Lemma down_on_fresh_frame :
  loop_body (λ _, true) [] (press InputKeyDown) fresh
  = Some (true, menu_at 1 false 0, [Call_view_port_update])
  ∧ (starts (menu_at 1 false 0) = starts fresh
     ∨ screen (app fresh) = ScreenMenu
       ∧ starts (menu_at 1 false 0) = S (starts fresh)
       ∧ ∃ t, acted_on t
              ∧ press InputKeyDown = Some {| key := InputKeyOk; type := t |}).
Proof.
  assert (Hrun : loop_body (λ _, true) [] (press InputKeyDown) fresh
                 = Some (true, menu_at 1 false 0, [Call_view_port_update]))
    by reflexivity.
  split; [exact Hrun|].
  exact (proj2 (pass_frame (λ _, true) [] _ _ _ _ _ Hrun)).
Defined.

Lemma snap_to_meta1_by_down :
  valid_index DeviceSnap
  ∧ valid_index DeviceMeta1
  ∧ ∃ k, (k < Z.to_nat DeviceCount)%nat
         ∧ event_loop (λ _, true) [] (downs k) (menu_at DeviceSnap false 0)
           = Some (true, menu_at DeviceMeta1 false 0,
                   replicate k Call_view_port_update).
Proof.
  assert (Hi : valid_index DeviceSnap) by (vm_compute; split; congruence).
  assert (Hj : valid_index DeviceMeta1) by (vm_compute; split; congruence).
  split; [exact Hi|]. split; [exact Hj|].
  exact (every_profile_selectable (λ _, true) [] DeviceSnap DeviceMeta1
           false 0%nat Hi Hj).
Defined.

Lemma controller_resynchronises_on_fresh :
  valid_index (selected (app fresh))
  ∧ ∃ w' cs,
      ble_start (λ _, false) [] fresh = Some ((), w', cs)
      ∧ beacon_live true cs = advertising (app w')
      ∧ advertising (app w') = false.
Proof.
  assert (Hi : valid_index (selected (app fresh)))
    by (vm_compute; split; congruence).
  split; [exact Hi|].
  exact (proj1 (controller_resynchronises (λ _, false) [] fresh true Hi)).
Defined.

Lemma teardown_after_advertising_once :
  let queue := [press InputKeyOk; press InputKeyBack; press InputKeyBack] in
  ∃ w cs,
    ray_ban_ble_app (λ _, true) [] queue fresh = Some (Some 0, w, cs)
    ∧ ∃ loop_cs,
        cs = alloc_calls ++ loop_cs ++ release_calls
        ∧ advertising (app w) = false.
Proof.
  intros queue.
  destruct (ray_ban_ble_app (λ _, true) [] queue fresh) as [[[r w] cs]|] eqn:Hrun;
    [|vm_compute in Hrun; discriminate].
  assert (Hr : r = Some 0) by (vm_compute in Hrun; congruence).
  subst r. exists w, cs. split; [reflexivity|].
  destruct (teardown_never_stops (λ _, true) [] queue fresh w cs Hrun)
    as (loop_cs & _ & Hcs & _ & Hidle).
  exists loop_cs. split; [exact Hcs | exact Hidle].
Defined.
____________________
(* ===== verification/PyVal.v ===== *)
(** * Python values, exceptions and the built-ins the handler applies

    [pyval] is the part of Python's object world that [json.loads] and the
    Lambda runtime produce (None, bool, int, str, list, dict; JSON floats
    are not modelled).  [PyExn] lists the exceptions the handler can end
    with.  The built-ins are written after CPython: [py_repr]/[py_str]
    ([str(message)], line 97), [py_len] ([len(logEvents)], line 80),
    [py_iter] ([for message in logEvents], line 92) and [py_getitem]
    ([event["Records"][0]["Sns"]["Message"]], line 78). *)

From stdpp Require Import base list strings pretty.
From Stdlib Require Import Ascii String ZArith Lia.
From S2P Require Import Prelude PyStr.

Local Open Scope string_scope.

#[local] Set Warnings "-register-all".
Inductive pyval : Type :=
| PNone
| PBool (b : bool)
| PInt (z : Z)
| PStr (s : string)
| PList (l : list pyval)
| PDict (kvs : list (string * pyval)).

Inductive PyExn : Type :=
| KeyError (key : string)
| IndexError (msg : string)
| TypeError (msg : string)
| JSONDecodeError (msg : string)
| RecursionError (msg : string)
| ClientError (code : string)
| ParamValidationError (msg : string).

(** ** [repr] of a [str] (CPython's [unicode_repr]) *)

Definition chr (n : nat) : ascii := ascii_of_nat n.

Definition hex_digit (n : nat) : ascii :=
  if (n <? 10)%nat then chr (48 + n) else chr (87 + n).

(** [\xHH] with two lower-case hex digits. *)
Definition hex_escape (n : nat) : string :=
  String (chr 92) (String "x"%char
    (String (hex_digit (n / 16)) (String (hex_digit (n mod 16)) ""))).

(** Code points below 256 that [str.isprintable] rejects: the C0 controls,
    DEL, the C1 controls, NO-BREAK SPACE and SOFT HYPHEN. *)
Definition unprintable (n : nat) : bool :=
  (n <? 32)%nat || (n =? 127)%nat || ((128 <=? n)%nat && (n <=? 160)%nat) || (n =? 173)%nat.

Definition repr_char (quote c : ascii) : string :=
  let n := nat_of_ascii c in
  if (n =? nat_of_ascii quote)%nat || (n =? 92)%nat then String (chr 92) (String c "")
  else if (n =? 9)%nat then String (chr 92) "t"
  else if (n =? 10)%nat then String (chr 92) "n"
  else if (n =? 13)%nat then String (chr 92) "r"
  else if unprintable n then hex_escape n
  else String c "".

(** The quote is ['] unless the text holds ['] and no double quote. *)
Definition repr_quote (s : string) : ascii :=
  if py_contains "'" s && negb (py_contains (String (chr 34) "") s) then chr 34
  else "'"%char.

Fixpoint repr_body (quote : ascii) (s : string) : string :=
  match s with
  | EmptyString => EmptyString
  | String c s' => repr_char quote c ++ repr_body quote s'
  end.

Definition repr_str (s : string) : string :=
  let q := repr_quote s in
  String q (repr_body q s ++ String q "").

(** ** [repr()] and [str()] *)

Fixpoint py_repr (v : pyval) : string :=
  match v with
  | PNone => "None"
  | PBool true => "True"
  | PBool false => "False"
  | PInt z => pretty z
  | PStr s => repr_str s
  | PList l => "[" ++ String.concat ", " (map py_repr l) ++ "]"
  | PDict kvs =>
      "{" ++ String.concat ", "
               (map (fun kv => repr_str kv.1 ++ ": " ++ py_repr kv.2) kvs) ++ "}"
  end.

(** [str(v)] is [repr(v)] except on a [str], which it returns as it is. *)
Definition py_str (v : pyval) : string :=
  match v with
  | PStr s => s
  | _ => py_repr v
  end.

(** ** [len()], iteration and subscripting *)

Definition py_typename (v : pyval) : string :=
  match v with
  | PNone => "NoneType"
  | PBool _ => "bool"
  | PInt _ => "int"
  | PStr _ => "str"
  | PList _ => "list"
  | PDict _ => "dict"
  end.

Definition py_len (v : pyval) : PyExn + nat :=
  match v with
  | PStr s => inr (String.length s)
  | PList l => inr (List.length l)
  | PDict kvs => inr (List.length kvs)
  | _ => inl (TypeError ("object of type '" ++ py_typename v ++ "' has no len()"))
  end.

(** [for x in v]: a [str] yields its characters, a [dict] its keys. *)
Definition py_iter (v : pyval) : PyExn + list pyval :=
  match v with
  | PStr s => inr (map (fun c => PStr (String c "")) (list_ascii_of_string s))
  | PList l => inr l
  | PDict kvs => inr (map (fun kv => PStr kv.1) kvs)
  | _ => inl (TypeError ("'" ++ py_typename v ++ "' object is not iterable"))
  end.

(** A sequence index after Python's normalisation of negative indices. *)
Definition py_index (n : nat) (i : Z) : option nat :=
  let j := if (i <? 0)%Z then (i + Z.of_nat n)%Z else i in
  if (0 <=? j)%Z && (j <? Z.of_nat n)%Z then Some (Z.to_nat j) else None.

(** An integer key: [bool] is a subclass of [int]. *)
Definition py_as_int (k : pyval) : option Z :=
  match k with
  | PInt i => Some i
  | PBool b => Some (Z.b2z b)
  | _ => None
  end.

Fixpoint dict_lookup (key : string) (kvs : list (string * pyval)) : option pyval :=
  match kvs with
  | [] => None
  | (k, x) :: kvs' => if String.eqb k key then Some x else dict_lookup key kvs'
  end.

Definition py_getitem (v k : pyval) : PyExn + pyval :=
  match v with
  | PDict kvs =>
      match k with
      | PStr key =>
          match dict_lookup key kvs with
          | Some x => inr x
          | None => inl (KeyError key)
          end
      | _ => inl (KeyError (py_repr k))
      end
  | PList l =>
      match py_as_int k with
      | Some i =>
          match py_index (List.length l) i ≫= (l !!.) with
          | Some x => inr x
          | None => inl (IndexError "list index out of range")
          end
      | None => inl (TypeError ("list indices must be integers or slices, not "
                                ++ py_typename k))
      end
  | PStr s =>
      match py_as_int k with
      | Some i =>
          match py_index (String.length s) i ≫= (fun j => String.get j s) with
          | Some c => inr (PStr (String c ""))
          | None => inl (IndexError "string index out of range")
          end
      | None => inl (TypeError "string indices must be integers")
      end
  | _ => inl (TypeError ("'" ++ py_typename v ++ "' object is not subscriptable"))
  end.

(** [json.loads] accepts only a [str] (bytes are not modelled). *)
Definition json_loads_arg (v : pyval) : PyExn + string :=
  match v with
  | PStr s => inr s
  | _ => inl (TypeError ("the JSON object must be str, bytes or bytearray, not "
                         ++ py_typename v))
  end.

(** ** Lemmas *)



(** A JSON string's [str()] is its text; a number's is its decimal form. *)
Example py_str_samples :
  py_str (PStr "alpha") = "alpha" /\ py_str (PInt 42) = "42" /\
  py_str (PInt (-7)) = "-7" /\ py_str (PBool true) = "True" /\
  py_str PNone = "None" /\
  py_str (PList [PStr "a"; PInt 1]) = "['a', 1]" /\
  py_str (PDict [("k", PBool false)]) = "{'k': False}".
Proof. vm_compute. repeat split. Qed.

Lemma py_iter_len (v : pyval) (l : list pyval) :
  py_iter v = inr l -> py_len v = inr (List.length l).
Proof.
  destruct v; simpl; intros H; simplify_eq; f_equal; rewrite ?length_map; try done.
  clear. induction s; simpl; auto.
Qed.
____________________
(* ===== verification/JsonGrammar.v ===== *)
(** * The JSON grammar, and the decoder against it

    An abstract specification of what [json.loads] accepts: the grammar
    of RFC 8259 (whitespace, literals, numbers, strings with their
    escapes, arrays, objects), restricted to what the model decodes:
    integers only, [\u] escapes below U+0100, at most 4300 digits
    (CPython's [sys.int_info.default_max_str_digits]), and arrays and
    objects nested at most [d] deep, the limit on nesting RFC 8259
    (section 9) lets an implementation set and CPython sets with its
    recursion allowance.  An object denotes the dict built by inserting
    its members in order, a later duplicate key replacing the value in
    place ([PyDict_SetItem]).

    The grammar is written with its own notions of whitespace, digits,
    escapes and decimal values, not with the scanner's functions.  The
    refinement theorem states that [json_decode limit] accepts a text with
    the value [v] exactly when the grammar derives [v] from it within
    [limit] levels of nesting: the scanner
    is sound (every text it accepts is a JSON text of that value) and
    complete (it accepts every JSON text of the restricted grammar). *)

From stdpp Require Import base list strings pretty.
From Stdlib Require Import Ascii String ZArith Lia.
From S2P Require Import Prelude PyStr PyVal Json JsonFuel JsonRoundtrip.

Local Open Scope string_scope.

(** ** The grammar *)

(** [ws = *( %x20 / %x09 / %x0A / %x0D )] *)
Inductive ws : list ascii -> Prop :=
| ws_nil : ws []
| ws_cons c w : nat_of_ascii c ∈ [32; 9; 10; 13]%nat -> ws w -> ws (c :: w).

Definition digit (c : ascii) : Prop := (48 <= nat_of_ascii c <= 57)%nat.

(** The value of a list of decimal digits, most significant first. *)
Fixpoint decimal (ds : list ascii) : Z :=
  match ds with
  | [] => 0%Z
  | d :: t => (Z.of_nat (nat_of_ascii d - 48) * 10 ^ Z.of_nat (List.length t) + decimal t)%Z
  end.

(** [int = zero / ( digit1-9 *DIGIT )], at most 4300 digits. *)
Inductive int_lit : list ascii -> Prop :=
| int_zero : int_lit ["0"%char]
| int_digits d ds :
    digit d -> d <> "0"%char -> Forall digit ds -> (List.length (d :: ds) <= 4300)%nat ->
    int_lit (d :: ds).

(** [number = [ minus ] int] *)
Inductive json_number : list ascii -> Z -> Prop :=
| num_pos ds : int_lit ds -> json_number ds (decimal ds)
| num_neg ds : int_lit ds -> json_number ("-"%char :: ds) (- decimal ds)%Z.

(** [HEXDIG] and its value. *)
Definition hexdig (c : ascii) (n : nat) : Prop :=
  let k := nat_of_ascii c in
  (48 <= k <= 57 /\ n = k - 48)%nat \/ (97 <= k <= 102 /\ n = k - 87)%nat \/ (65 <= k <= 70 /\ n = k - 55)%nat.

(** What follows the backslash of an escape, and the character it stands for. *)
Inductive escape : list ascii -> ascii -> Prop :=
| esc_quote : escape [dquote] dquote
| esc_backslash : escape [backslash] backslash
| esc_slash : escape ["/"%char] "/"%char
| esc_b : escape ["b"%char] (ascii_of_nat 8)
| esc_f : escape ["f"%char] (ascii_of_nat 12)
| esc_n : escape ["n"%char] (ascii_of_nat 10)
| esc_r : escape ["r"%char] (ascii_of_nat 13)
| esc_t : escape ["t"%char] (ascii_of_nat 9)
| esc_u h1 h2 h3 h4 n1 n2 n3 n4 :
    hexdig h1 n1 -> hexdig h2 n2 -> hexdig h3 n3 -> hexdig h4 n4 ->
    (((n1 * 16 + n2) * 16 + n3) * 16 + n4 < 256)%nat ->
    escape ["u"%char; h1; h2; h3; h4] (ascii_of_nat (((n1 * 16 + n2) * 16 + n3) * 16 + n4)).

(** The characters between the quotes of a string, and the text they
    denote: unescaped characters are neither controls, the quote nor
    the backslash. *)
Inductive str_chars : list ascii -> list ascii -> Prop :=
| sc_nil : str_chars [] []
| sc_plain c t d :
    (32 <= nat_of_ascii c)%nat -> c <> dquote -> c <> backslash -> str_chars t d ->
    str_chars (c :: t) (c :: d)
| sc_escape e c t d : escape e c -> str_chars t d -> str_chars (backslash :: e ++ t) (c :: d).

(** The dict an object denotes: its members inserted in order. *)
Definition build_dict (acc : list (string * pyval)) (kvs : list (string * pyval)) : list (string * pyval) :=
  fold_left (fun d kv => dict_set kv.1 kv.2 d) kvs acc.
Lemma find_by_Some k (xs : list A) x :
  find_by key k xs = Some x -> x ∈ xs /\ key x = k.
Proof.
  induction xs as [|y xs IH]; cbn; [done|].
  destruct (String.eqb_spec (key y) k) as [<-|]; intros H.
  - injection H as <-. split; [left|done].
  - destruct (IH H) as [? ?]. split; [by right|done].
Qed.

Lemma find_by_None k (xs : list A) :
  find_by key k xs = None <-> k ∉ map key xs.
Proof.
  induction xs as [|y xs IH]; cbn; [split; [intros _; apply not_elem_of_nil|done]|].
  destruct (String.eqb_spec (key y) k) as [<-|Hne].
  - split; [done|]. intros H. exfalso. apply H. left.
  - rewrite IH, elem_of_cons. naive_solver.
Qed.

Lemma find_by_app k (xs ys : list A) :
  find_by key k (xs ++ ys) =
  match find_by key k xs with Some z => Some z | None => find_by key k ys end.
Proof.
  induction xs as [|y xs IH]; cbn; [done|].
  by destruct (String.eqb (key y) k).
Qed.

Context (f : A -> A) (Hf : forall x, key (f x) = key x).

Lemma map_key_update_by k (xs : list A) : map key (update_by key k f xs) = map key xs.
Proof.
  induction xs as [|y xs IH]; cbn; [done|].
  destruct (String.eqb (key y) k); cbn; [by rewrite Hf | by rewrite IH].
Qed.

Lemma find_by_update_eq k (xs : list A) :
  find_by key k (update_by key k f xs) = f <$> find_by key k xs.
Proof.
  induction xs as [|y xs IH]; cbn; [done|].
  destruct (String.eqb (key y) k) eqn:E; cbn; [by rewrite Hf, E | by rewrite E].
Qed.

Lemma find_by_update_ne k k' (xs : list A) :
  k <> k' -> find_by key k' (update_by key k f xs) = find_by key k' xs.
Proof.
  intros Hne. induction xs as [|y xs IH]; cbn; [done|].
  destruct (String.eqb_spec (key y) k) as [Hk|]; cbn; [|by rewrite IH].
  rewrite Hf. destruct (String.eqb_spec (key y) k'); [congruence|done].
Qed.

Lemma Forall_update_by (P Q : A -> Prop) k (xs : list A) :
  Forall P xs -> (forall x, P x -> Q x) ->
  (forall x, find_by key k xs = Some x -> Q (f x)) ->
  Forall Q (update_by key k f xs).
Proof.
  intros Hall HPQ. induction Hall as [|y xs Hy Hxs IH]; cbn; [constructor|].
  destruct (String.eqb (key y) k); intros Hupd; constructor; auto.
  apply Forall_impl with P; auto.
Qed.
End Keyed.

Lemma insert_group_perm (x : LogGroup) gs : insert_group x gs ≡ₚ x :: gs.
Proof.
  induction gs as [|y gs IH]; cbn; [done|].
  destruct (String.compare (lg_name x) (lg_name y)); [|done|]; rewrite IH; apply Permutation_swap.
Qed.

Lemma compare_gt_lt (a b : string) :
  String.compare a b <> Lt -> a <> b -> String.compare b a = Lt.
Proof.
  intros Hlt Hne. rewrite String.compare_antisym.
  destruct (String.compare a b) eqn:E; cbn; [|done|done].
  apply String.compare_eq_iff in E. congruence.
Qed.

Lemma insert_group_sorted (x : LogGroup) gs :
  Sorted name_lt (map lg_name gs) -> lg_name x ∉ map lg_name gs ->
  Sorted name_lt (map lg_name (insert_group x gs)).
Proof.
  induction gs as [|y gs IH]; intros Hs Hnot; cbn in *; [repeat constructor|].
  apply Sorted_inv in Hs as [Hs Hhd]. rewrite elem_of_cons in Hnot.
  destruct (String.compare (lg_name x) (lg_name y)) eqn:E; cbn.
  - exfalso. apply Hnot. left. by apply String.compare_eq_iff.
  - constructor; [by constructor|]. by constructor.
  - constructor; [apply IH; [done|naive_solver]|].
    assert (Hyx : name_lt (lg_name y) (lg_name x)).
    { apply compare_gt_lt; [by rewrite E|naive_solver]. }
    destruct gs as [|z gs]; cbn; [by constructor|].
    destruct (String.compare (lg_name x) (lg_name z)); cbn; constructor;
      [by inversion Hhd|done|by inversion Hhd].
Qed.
____________________
Give only the number of lines in the material above where the string "logEvents" appears.

2